Its purpose is to offer proteomics researchers a set of standardized SRM assays they can use to investigate proteins of interest, eliminating the need for scientists to develop their own assays from scratch.
The project, which launched in October 2009, is now in its second phase, which will last an additional 12 months and aims to increase the number of peptides included in the atlas to between roughly 250,000 and 300,000.
Human Protein Atlas Hits Halfway Mark
November brought another proteome-mapping achievement, as scientists led by Mathias Uhlen, professor of microbiology at Stockholm's Royal Institute of Technology, released the seventh version of the Human Protein Atlas database, providing localization and expression data on 10,000 human proteins (PM 11/19/2010).

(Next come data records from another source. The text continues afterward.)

(* ===== verification/GovPolicyTheory.v ===== *)
(** * What the limit checks promise

    A check of a group of rows admits a request exactly when every row in it
    does, whatever order the maps are ranged over, and the rows of a group are
    those named by the owners the request reaches. *)

From S2P Require Import Prelude GoStrings Schemas Calendar Windows GovStore GovPolicy.

Local Open Scope string_scope.
Local Open Scope Z_scope.
Local Open Scope list_scope.

Module GovPolicyTheory.
Import Schemas Calendar Windows GovStore GovPolicy.

(** A value that occurs in one of the lists of a map. *)
Definition InMap {A} (m : gmap string (list A)) (x : A) : Prop := exists k l, m !! k = Some l /\ x ∈ l.

Lemma InMap_empty {A} (x : A) : ~ InMap ∅ x.
Proof. intros (k & l & Hk & _). by rewrite lookup_empty in Hk. Qed.

Lemma InMap_singleton {A} k (l : list A) x : InMap {[k := l]} x <-> x ∈ l.
Proof.
  split; [|intros Hx; exists k, l; by rewrite lookup_singleton_eq].
  intros (k' & l' & [-> ->]%lookup_singleton_Some & Hx). done.
Qed.

Lemma InMap_appendTo {A} k (y : A) m x : InMap (appendTo k y m) x <-> x = y \/ InMap m x.
Proof.
  unfold appendTo, InMap. split.
  - intros (k' & l & Hl & Hx). destruct (decide (k = k')) as [->|Hne].
    + rewrite lookup_insert_eq in Hl. injection Hl as <-. apply elem_of_app in Hx as [Hx|Hx%list_elem_of_singleton]; [|by left].
      right. destruct (m !! k') as [l|] eqn:E; cbn in Hx; [by exists k', l|by apply elem_of_nil in Hx].
    + rewrite lookup_insert_ne in Hl by done. right. by exists k', l.
  - intros [->|(k' & l & Hl & Hx)].
    + exists k, (default [] (m !! k) ++ [y]). rewrite lookup_insert_eq. split; [done|]. set_solver.
    + destruct (decide (k = k')) as [->|Hne].
      * exists k', (default [] (m !! k') ++ [y]). rewrite lookup_insert_eq, Hl. split; [done|]. set_solver.
      * exists k', l. by rewrite lookup_insert_ne.
Qed.

(** Filing lists under names, the last non-empty list under a name wins: what
    is found at the end is what was there under names not filed again, and what
    is filed by an element that no later one overrides. *)
Definition refiled {A B} (key : B -> string) (val : B -> list A) (k : string) (l : list B) : Prop :=
  exists b, b ∈ l /\ key b = k /\ val b <> [].

Fixpoint FiledLast {A B} (key : B -> string) (val : B -> list A) (l : list B) (x : A) : Prop :=
  match l with
  | [] => False
  | b :: l => (x ∈ val b /\ ~ refiled key val (key b) l) \/ FiledLast key val l x
  end.

Lemma refiled_cons {A B} (key : B -> string) (val : B -> list A) k b l :
  refiled key val k (b :: l) <-> (key b = k /\ val b <> []) \/ refiled key val k l.
Proof. unfold refiled. set_solver. Qed.

Lemma InMap_fold_insert {A B} (key : B -> string) (val : B -> list A) (l : list B) (m : gmap string (list A)) x :
  InMap (fold_left (fun m b => match val b with [] => m | v => <[key b := v]> m end) l m) x <->
  (exists k v, m !! k = Some v /\ x ∈ v /\ ~ refiled key val k l) \/ FiledLast key val l x.
Proof.
  revert m. induction l as [|b l IH]; intros m; cbn [fold_left FiledLast].
  { split; [|intros [(k & v & Hk & Hx & _)|[]]; by exists k, v].
    intros (k & v & Hk & Hx). left. exists k, v. split_and!; [done..|]. intros (b & Hb & _). by apply elem_of_nil in Hb. }
  rewrite IH. setoid_rewrite refiled_cons. destruct (val b) as [|y v] eqn:E.
  - set_solver.
  - rewrite <-E. split.
    + intros [(k & w & Hk & Hx & Hn)|Hf]; [|by right; right].
      apply lookup_insert_Some in Hk as [[<- <-]|[Hne Hk]]; [right; left; done|].
      left. exists k, w. rewrite E. naive_solver.
    + intros [(k & w & Hk & Hx & Hn)|[[Hx Hn]|Hf]]; [|left|by right].
      * left. exists k, w. rewrite E in Hn. rewrite lookup_insert_ne; [naive_solver|]. intros <-. apply Hn. by left.
      * exists (key b), (val b). by rewrite lookup_insert_eq.
Qed.

Lemma firstDenial_allow l : firstDenial l = DecisionAllow <-> Forall (fun d => d = DecisionAllow) l.
Proof.
  induction l as [|d l IH]; cbn; [done|]. rewrite Forall_cons. case_decide as E; [tauto|]. split; [done|by intros []].
Qed.

Lemma firstDenial_in l : firstDenial l = DecisionAllow \/ firstDenial l ∈ l.
Proof. induction l as [|d l IH]; cbn; [by left|]. case_decide; set_solver. Qed.

Lemma bind_ex {A B} (o : option A) (f : A -> option B) (P : B -> Prop) :
  (exists y, o ≫= f = Some y /\ P y) <-> exists x, o = Some x /\ exists y, f x = Some y /\ P y.
Proof. setoid_rewrite bind_Some. naive_solver. Qed.

Lemma match_ex {A B} (o : option A) (f : A -> list B) (P : B -> Prop) :
  (exists y, y ∈ match o with Some x => f x | None => [] end /\ P y) <-> exists x, o = Some x /\ exists y, y ∈ f x /\ P y.
Proof. destruct o; set_solver. Qed.

Lemma ex_or {A} (P Q R : A -> Prop) : (exists x, (P x \/ Q x) /\ R x) <-> (exists x, P x /\ R x) \/ (exists x, Q x /\ R x).
Proof. naive_solver. Qed.

Section Checks.
Variable fraction : Z -> Z -> Z -> Z.
Context {F : Type} `{Amount F}.
Variable iter : forall A : Type, gmap string A -> list (string * A).
(** A [range] over a map meets every entry once, in some order. *)
Hypothesis iter_range : forall A m, iter A m ≡ₚ map_to_list m.

Local Abbreviation TableBudget := (@TableBudget F).
Local Abbreviation VirtualKey := (VirtualKey F).
Local Abbreviation Store := (@Store F).
Local Abbreviation CheckBudget := (CheckBudget fraction iter).
Local Abbreviation CheckRateLimit := (CheckRateLimit fraction iter).

Lemma concat_iter {A} (m : gmap string (list A)) x : x ∈ concat (snd <$> iter _ m) <-> InMap m x.
Proof.
  rewrite elem_of_concat. split.
  - intros (l & ([k l'] & -> & Hin)%list_elem_of_fmap & Hx). exists k, l'. split; [|done].
    apply elem_of_map_to_list. by rewrite <-(iter_range _ m).
  - intros (k & l & Hl & Hx). exists l. split; [|done]. apply list_elem_of_fmap. exists (k, l). split; [done|].
    rewrite iter_range. by apply elem_of_map_to_list.
Qed.

Lemma CheckBudget_allow m baselines now :
  CheckBudget m baselines now = DecisionAllow <-> forall b, InMap m b -> budgetDecision fraction b baselines now = DecisionAllow.
Proof. unfold GovPolicy.CheckBudget. rewrite firstDenial_allow, Forall_fmap, Forall_forall. setoid_rewrite concat_iter. done. Qed.

Lemma CheckRateLimit_allow m tb rb now :
  CheckRateLimit m tb rb now = DecisionAllow <-> forall r, InMap m r -> rateLimitDecision fraction r tb rb now = DecisionAllow.
Proof. unfold GovPolicy.CheckRateLimit. rewrite firstDenial_allow, Forall_fmap, Forall_forall. setoid_rewrite concat_iter. done. Qed.

Lemma CheckBudget_kinds m baselines now :
  CheckBudget m baselines now = DecisionAllow \/ CheckBudget m baselines now = DecisionBudgetExceeded.
Proof.
  unfold GovPolicy.CheckBudget. edestruct firstDenial_in as [->|Hin]; [by left|].
  apply list_elem_of_fmap in Hin as (b & -> & _). unfold budgetDecision. repeat case_match; auto.
Qed.

Lemma CheckRateLimit_kinds m tb rb now :
  CheckRateLimit m tb rb now = DecisionAllow \/ isRateLimitViolation (CheckRateLimit m tb rb now) = true.
Proof.
  unfold GovPolicy.CheckRateLimit. edestruct firstDenial_in as [->|Hin]; [by left|].
  apply list_elem_of_fmap in Hin as (r & -> & _). unfold rateLimitDecision. repeat case_match; auto.
Qed.
End Checks.

(** ** The owners a virtual key reaches *)

Section Owners.
Context {F : Type}.
Variable GetBaseModelName : option (string -> string).

Local Abbreviation TableBudget := (@TableBudget F).
Local Abbreviation VirtualKey := (VirtualKey F).
Local Abbreviation Store := (@Store F).

(** The store files every budget under its own ID. *)
Definition Keyed (gs : Store) : Prop := forall id b, budgets gs !! id = Some b -> b_ID b = id.

(** The budgets and the rate limit of an owner. *)
Definition Holder : Type := list string * option string.

Definition customerHolder (c : Customer) : Holder := (cu_Budgets c, cu_RateLimitID c).

Definition teamHolder (t : Team) : Holder := (tm_Budgets t, tm_RateLimitID t).

(** The configurations of the provider, the key, its team, the customer of the
    team, and the customer of the key. *)
Definition keyHolders (gs : Store) (vk : VirtualKey) (provider : string) : list Holder :=
  ((fun pc => (pc_Budgets pc, pc_RateLimitID pc)) <$> filter (fun pc => pc_Provider pc = provider) (vk_ProviderConfigs vk)) ++
  [(vk_Budgets vk, vk_RateLimitID vk)] ++
  option_list (teamHolder <$> teamOf gs vk) ++
  option_list (customerHolder <$> teamCustomerOf gs vk) ++
  option_list (customerHolder <$> (vk_CustomerID vk ≫= fun id => customers gs !! id)).

Definition holdsBudget (gs : Store) (h : Holder) (b : TableBudget) : Prop := exists id, id ∈ h.1 /\ LoadBudget gs id = Some b.
Definition holdsRateLimit (gs : Store) (h : Holder) (r : TableRateLimit) : Prop := exists id, h.2 = Some id /\ LoadRateLimit gs id = Some r.

(** The customer of the key, when it is not that of the team already reached. *)
Lemma customers_reached (gs : Store) (vk : VirtualKey) c :
  (teamCustomerOf gs vk = Some c \/ ownCustomerOf gs vk = Some c) <->
  (teamCustomerOf gs vk = Some c \/ (vk_CustomerID vk ≫= fun id => customers gs !! id) = Some c).
Proof.
  unfold ownCustomerOf, teamCustomerID, teamCustomerOf. destruct (vk_CustomerID vk) as [id|]; cbn; [|done].
  destruct (teamOf gs vk) as [t|]; cbn; [|done]. destruct (tm_CustomerID t) as [tid|]; cbn; [|done].
  repeat case_bool_decide; cbn; subst; naive_solver.
Qed.
(* ===== verification/GovRules.v ===== *)
(** * Routing rules
    (src/plugins/governance/routing.go, routingmultimodal.go, routingcelrefs.go,
    store.go; src/framework/routing/routing.go)

    The rules of a scope in memory with their compiled programs; the CEL
    expressions are compiled ([Compile]), parsed ([Parse]) and evaluated ([Eval])
    by a library.  An evaluation walks the scopes of a request, fires the first
    rule that matches, and goes on with what that rule chose while it asks for
    it.  Random choices are arguments by the step they belong to, as is the
    configured depth, which may change meanwhile.  Routing logs are left out. *)

From S2P Require Import Prelude GoStrings Schemas Request Context Calendar Windows GovStore GovPolicy GovResolver GovBalance ModelCatalog.
From Stdlib Require Import Ascii.

Local Open Scope string_scope.
Local Open Scope Z_scope.
Local Open Scope list_scope.

Module GovRules.
Import Schemas Request Context Calendar Windows GovStore GovPolicy GovResolver GovBalance.

Definition KeyGovernanceRoutingRuleID : string := "bifrost-governance-routing-rule-id".
Definition KeyGovernanceRoutingRuleName : string := "bifrost-governance-routing-rule-name".
Definition RoutingEngineRoutingRule : string := "routing-rule".

(** ** Expressions (framework/routing) *)

Definition isQuote (c : ascii) : bool := Ascii.eqb c "034" || Ascii.eqb c "'".

(** The part of a text up to the first quote, and what follows that quote. *)
Fixpoint untilQuote (s : string) : option (string * ascii * string) :=
  match s with
  | "" => None
  | String c s' =>
      if isQuote c then Some ("", c, s')
      else match untilQuote s' with Some (key, q, rest) => Some (String c key, q, rest) | None => None end
  end.

(** A quoted text that is not empty: the match and the rest. *)
Definition quoted (s : string) : option (string * string) :=
  match s with
  | String q s' =>
      if isQuote q then
        match untilQuote s' with
        | Some ("", _, _) | None => None
        | Some (key, q', rest) => Some (String q key +:+ String q' "", rest)
        end
      else None
  | "" => None
  end.

(** The name, a bracket, a quoted text and a bracket. *)
Definition matchAccess (name s : string) : option (string * string) :=
  if HasPrefix s (name +:+ "[") then
    match quoted (str_drop (S (String.length name)) s) with
    | Some (key, String "]" rest) => Some (name +:+ "[" +:+ key +:+ "]", rest)
    | _ => None
    end
  else None.

(** [\s+], which knows no vertical tab; the match and the rest. *)
Definition reSpace (c : ascii) : bool := bool_decide (nat_of_ascii c ∈ [9; 10; 12; 13; 32]%nat).

Fixpoint spaces (s : string) : option (string * string) :=
  match s with
  | String c s' =>
      if reSpace c then match spaces s' with Some (w, rest) => Some (String c w, rest) | None => Some (String c "", s') end else None
  | "" => None
  end.

(** A quoted text, [in] and the name. *)
Definition matchIn (name s : string) : option (string * string) :=
  match quoted s with
  | Some (key, rest) =>
      match spaces rest with
      | Some (w, rest) =>
          if HasPrefix rest "in" then
            match spaces (str_drop 2 rest) with
            | Some (w', rest) =>
                if HasPrefix rest name then Some (key +:+ w +:+ "in" +:+ w' +:+ name, str_drop (String.length name) rest) else None
            | None => None
            end
          else None
      | None => None
      end
  | None => None
  end.

(** [ReplaceAllStringFunc s ToLower]: the leftmost matches, one after the other. *)
Fixpoint lowerMatches (fuel : nat) (m : string -> option (string * string)) (s : string) : string :=
  match fuel, s with
  | S fuel, String c s' =>
      match m s with
      | Some (hit, rest) => ToLower hit +:+ lowerMatches fuel m rest
      | None => String c (lowerMatches fuel m s')
      end
  | _, _ => s
  end.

The release marked the halfway point of the project, which plans to characterize 20,000 human proteins.
Launched in 2003, the Protein Atlas includes, for each characterized protein, information on its sub-cellular localization; data on its expression patterns in 46 organs and 20 different types of cancer; and information on what cell lines it's expressed in.
The open-access database is a tool for basic research, Uhlen told ProteoMonitor, providing "a knowledge base for people studying human proteins, to see what proteins are mitochondrial, what proteins are in the nucleus, and so on." It should also aid applied work like protein biomarker research and the discovery of potential new drug targets, he added.
At their current rate of eight to 10 proteins a day, the researchers should reach their goal of mapping 20,000 human proteins sometime in 2015, Uhlen said, with the project possibly continuing on to map different protein isoforms after the initial draft is completed.